There are few prefixes and infixes with specific, defined meanings, some of which have been used to coin names for top-selling drugs.  Ar-, es-, lev- and dex- are used to name stereoisomers of drugs that have already received a USAN.  For example, esomeprazole is a stereoisomer of omeprazole.  Peg- means that a biologic substance, such as peptide, is pegylated.  -Io- has been used as an infix to suggest a high iodine content (amiodarone).  When -fos- appears anywhere in a drug name, the element phophorous is present, often as a phosphate ester.

Drugs with two-word names are often salts, adducts with coprecipitated acid or solvent molecules, esters or prodrugs.  The pharmacologically active portion is generally listed first in a two-word name.  The second word designates the pharmacologically inactive portion of the substance, or the part of the ester or prodrug that is cleaved in vivo to generate the pharmacologically active species. 
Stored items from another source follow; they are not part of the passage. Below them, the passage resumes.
(* ===== verification/SpiBoot.v ===== *)
(** * SpiBoot: resetting an SPI target

    The bootstrap exchange of [host/spi/esp_spi.c]: the checks of a boot event and
    of a reboot acknowledgement ([esp_spi_bootstrap_frame_valid]), the polling of
    the firmware at the startup clock ([esp_spi_bootstrap_check_boot]), and the
    reset worker ([esp_spi_reset_work]).

    [compute_checksum] is that of an aligned buffer; the checksum depends on neither
    the alignment nor the byte order. *)
From S2P Require Import Prelude Wire Adapter Recovery BootEvent RcpHost CmdQueue PrioQueue SpiHost SpiData.
From S2P Require Import RcpFw FwPath SdioFw SpiFw.

(** ** A boot event or an acknowledgement *)

(** The flags of the TLV loop. *)
Record boot_seen := mk_seen {
  s_cap : bool;
  s_chip : bool;
  s_fw : bool;
  s_clk : bool;
  needs_sum : bool
}.
#[export] Instance eta_seen : Eta boot_seen := fun b => mk_seen (s_cap b) (s_chip b) (s_fw b) (s_clk b) (needs_sum b).

Definition bootstrap_tlv (tag : Z) (val : list Z) (b : boot_seen) : option boot_seen :=
  let n := zlen val in
  match tag_of tag with
  | Some ESP_BOOTUP_CAPABILITY =>
      if s_cap b || negb ((n =? 1) || (n =? 2) || (n =? 4)) then None
      else if negb (has_cap (le_val val) ESP_WLAN_SPI_SUPPORT) then None
      else Some (b <| needs_sum := needs_sum b || has_cap (le_val val) ESP_CHECKSUM_ENABLED |> <| s_cap := true |>)
  | Some ESP_BOOTUP_FIRMWARE_CHIP_ID =>
      if s_chip b || negb (n =? 1) || (byte_at 0 val =? ESP_FIRMWARE_CHIP_UNRECOGNIZED) then None
      else Some (b <| s_chip := true |>)
  | Some ESP_BOOTUP_FW_DATA => if s_fw b || negb (n =? sizeof_fw_data) then None else Some (b <| s_fw := true |>)
  | Some ESP_BOOTUP_SPI_CLK_MHZ =>
      if s_clk b || negb (n =? 1) || (byte_at 0 val =? 0) then None else Some (b <| s_clk := true |>)
  | Some ESP_BOOTUP_EXT_CAPABILITY | Some ESP_BOOTUP_RX_BUF_SIZE => if n =? 4 then Some b else None
  | Some ESP_BOOTUP_RCP_SESSION_NONCE => if n =? 8 then Some b else None
  | _ => Some b
  end.

Fixpoint bootstrap_tlvs (fuel : nat) (data : list Z) (b : boot_seen) : option boot_seen :=
  match fuel, data with
  | _, [] => Some b
  | S fuel, tag :: n :: body =>
      if zlen body <? n then None
      else bootstrap_tlv tag (ztake n body) b ≫= bootstrap_tlvs fuel (zdrop n body)
  | _, _ => None
  end.

(** The payload's length. *)
Definition esp_spi_bootstrap_frame_valid (frame : list Z) (boot : bool) : option Z :=
  let h := decode_header frame in
  let body := zdrop (offset h) frame in
  if negb (if_type h =? if_code ESP_INTERNAL_IF) || negb (ESP_OFFSET_VALID (offset h))
     || (SPI_BUF_SIZE <? offset h) || (len h =? 0) || (SPI_BUF_SIZE - offset h <? len h) then None
  else
    let seen0 := mk_seen false false false false (negb boot || negb (checksum h =? 0)) in
    let seen :=
      if boot then
        if negb (packet_type h =? pkt_code PACKET_TYPE_EVENT) || (len h <? offsetof_boot_data) then None
        else if negb (evt_event_code body =? ESP_INTERNAL_BOOTUP_EVENT) || negb (evt_status body =? 0)
                || (len h - offsetof_boot_data <? evt_len body) then None
        else
          let data := ztake (evt_len body) (evt_data body) in
          bootstrap_tlvs (length data) data seen0 ≫= fun b => if s_cap b && s_chip b && s_fw b then Some b else None
      else if negb (packet_type h =? pkt_code PACKET_TYPE_COMMAND_RESPONSE) || (len h <? sizeof_command_header) then None
      else Some seen0 in
    seen ≫= fun b => if needs_sum b && negb (rx_checksum_ok false 0 frame) then None else Some (len h).

(** The exact reply to our request. *)
Definition hdr_reserved2 (b : list Z) : Z := byte_at 7 b.
Definition is_fresh_ack (seq : Z) (rx : list Z) : bool :=
  let h := decode_header rx in
  let cmd := zdrop (offset h) rx in
  (if_type h =? if_code ESP_INTERNAL_IF) && (packet_type h =? pkt_code PACKET_TYPE_COMMAND_RESPONSE)
  && bool_decide (esp_spi_bootstrap_frame_valid rx false = Some sizeof_command_header)
  && (hdr_len cmd =? 0) && (hdr_reserved1 cmd =? 0) && (hdr_reserved2 cmd =? 0)
  && (hdr_code cmd =? cmd_num CMD_HOST_REBOOT) && (hdr_seq cmd =? seq).
Definition ack_status (rx : list Z) : Z :=
  if hdr_status (zdrop (offset (decode_header rx)) rx) =? resp_num CMD_RESPONSE_SUCCESS then 0 else - EIO.

Definition is_pending_boot (rx : list Z) : bool :=
  let h := decode_header rx in
  (if_type h =? if_code ESP_INTERNAL_IF) && (packet_type h =? pkt_code PACKET_TYPE_EVENT)
  && bool_decide (is_Some (esp_spi_bootstrap_frame_valid rx true)).

Definition pad_frame (b : list Z) : list Z := b ++ replicate (Z.to_nat (SPI_BUF_SIZE - zlen b)) 0.

(** [CMD_HOST_REBOOT], checksummed. *)
Definition reboot_header : esp_payload_header :=
  zero_header <| if_type := if_code ESP_INTERNAL_IF |> <| packet_type := pkt_code PACKET_TYPE_COMMAND_REQUEST |>
    <| offset := sizeof_header |> <| len := sizeof_command_header |>.
Definition reboot_cmd (seq : Z) : list Z := [cmd_num CMD_HOST_REBOOT; 0; 0; 0] ++ le_bytes 2 seq ++ [0; 0].
Definition reboot_request (seq : Z) : list Z :=
  let frame := encode_header reboot_header ++ reboot_cmd seq in
  pad_frame (encode_header (reboot_header <| checksum := compute_checksum false 0 frame (zlen frame) |>) ++ reboot_cmd seq).
Definition no_frame : list Z := pad_frame [].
The USANC classifies drugs using the knowledge available when names are coined.  Similarly, stems are defined according to the available knowledge at the time.  If new indications are found for a stem class or drug, the name of the drug or the definition of the stem does not usually change.  This means, for example, that the -prazole stem used to name lansoprazole (Prevacid™) was formally defined as for "antiulcer agents," although these drugs are now more often used to manage GERD.  Lansoprazole has indications for both heartburn and GERD.

More knowledge may become available after a drug is named or a stem is coined, and nomenclature is an evolving art and science.  Consequently, drugs have been named by different means over the last several decades.  Early on, many drug names were coined by condensing the systematic chemical name.  Later, the system was changed to the current prefix-infix-stem system, to reduce confusion of drug names and to make the drug name more directly refer to the class or function.  The USAN Program expects that nomenclature practices will continue to evolve as new substances are developed and marketed by the pharmaceutical industry.